───── Exercise material

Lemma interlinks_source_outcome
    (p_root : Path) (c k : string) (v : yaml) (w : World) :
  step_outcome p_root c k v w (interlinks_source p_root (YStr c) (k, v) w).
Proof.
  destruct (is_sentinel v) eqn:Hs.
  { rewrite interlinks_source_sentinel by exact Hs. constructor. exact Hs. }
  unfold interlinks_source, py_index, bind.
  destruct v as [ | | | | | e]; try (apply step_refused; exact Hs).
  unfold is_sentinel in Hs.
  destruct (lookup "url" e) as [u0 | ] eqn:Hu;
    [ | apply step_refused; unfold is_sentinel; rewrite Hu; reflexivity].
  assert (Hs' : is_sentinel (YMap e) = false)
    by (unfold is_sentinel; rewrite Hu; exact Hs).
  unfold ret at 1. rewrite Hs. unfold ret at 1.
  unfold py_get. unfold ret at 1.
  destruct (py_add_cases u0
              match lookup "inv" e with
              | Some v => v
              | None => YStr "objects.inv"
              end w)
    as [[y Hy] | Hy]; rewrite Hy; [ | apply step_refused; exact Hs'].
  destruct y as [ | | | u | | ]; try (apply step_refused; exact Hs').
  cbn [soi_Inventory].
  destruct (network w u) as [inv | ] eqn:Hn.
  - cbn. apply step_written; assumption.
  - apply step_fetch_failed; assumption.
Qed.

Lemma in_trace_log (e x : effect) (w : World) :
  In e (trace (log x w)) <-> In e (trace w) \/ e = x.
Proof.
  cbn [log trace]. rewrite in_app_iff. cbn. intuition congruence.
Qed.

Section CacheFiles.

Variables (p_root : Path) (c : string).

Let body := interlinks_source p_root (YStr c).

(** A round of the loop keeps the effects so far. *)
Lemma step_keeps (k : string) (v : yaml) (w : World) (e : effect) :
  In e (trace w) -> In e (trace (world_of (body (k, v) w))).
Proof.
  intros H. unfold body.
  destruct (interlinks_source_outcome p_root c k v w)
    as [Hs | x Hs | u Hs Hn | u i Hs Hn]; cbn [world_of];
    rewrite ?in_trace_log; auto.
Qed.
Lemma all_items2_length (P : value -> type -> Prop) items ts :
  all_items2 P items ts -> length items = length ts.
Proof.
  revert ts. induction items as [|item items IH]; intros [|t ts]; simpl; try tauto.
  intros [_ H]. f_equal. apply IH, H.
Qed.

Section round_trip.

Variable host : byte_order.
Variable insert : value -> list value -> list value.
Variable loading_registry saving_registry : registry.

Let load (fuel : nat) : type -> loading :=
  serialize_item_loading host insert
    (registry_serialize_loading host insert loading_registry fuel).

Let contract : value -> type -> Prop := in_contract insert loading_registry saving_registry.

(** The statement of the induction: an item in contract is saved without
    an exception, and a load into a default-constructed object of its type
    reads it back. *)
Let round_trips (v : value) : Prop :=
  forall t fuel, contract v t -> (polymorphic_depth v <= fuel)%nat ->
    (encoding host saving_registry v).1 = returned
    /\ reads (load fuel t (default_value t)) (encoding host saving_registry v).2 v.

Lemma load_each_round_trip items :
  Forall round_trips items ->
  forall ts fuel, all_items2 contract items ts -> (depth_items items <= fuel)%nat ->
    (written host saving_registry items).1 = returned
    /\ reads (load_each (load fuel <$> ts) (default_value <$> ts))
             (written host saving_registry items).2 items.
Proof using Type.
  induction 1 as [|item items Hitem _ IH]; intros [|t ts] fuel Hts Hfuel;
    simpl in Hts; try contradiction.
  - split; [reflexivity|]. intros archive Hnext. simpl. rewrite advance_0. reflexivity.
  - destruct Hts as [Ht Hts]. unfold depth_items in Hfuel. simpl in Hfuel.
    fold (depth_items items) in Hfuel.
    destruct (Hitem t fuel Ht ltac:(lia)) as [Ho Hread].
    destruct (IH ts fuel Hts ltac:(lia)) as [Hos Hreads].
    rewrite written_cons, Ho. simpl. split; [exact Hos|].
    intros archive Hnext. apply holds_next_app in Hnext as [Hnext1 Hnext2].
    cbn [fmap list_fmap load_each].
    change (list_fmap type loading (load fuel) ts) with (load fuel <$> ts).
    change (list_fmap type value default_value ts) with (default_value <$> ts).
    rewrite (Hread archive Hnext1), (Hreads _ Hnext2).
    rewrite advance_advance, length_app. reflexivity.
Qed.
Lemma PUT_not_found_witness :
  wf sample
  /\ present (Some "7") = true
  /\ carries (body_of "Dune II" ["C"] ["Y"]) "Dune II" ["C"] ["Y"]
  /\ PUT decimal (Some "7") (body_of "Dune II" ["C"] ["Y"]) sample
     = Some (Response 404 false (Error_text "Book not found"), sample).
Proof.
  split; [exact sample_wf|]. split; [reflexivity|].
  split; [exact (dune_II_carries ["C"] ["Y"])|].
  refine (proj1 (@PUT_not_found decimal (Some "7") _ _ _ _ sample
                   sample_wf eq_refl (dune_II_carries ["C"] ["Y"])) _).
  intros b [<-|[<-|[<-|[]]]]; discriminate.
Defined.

──────────
───── Exercise material

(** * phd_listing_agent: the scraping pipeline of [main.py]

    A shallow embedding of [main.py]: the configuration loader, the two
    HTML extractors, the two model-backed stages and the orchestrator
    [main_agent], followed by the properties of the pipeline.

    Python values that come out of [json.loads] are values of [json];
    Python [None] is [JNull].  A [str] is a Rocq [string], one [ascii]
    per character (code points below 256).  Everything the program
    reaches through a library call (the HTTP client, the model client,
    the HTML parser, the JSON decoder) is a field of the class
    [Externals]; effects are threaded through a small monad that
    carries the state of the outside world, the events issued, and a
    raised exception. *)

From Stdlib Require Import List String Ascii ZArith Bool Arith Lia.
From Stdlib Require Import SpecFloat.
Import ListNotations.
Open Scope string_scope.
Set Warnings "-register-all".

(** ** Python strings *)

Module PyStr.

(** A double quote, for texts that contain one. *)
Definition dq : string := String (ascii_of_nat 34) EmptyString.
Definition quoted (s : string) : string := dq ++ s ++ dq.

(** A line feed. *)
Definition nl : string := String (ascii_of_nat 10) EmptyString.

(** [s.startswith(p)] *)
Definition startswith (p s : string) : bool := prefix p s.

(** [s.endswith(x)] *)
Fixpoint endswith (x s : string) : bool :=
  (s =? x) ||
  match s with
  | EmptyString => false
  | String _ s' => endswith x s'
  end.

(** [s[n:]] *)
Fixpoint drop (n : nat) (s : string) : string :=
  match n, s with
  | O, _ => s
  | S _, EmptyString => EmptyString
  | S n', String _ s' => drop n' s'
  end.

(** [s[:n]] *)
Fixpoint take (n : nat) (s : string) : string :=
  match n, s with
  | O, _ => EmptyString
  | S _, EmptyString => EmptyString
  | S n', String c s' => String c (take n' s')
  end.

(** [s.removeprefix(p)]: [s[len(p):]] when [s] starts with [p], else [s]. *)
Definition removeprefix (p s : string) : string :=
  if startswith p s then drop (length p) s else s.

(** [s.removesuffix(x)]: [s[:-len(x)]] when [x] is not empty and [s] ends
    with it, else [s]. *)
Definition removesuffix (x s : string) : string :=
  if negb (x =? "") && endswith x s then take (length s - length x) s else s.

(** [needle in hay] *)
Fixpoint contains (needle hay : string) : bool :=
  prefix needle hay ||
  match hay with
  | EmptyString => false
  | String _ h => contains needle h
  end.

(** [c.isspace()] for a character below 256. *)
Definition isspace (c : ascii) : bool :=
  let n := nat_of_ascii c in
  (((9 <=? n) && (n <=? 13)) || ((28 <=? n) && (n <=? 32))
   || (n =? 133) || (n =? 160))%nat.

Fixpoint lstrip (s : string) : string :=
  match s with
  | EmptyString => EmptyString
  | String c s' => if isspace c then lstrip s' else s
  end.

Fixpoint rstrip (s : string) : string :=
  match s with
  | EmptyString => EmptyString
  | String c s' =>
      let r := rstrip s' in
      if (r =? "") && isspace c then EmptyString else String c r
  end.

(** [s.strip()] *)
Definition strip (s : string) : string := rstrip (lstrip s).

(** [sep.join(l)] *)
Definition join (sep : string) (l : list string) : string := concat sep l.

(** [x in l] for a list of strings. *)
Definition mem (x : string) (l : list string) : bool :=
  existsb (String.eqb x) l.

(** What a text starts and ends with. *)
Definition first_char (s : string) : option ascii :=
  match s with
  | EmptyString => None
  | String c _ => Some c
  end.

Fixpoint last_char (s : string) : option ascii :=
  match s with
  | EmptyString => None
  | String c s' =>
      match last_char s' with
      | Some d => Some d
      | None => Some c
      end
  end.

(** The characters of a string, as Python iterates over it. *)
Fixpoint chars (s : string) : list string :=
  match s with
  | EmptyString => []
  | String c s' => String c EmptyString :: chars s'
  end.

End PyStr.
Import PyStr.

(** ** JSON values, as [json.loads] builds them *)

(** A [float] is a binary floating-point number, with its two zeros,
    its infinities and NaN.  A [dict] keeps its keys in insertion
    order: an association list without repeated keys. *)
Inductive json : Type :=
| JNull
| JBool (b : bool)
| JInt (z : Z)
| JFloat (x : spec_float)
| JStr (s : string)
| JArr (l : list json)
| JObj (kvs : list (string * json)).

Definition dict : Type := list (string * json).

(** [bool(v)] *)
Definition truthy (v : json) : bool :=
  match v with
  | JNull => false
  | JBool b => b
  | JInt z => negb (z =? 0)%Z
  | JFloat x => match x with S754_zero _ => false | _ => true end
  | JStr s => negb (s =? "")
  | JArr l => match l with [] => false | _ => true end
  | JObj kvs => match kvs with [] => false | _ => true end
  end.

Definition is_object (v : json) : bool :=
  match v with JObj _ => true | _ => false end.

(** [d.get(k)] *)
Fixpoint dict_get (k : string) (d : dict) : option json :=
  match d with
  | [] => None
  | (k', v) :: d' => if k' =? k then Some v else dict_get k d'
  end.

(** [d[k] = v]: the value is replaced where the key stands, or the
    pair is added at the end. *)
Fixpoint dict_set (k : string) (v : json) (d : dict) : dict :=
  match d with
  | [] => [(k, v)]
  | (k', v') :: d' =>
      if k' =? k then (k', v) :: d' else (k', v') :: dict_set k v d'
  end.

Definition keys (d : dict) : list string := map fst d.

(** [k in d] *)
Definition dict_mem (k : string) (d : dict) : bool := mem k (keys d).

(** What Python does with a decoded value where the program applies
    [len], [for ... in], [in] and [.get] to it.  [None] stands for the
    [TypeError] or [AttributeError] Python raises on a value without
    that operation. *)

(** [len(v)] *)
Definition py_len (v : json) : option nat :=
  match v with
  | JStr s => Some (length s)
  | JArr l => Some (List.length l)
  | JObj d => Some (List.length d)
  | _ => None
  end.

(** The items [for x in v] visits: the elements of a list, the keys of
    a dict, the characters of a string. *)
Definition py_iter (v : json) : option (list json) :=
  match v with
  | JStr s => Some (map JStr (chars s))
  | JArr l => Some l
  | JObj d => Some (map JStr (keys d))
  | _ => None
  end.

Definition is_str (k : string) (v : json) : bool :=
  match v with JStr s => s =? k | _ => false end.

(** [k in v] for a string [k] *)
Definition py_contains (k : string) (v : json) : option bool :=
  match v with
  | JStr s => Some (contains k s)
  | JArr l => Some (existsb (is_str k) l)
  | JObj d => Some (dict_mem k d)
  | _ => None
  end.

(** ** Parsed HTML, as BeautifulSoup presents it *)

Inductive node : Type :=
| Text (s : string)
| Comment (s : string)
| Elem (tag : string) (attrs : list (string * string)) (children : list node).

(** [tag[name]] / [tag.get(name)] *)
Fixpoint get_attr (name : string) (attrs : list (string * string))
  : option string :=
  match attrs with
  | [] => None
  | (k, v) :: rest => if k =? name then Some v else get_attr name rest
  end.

──────────

Problem details | All lines above between those holding "serialize_item_loading host insert" and "Proof using Type.", inclusive, must be set down unchanged, and no other line may be included.

Answer to the problem |
  serialize_item_loading host insert
    (registry_serialize_loading host insert loading_registry fuel).

Let contract : value -> type -> Prop := in_contract insert loading_registry saving_registry.

(** The statement of the induction: an item in contract is saved without
    an exception, and a load into a default-constructed object of its type
    reads it back. *)
Let round_trips (v : value) : Prop :=
  forall t fuel, contract v t -> (polymorphic_depth v <= fuel)%nat ->
    (encoding host saving_registry v).1 = returned
    /\ reads (load fuel t (default_value t)) (encoding host saving_registry v).2 v.

Lemma load_each_round_trip items :
  Forall round_trips items ->
  forall ts fuel, all_items2 contract items ts -> (depth_items items <= fuel)%nat ->
    (written host saving_registry items).1 = returned
    /\ reads (load_each (load fuel <$> ts) (default_value <$> ts))
             (written host saving_registry items).2 items.
Proof using Type.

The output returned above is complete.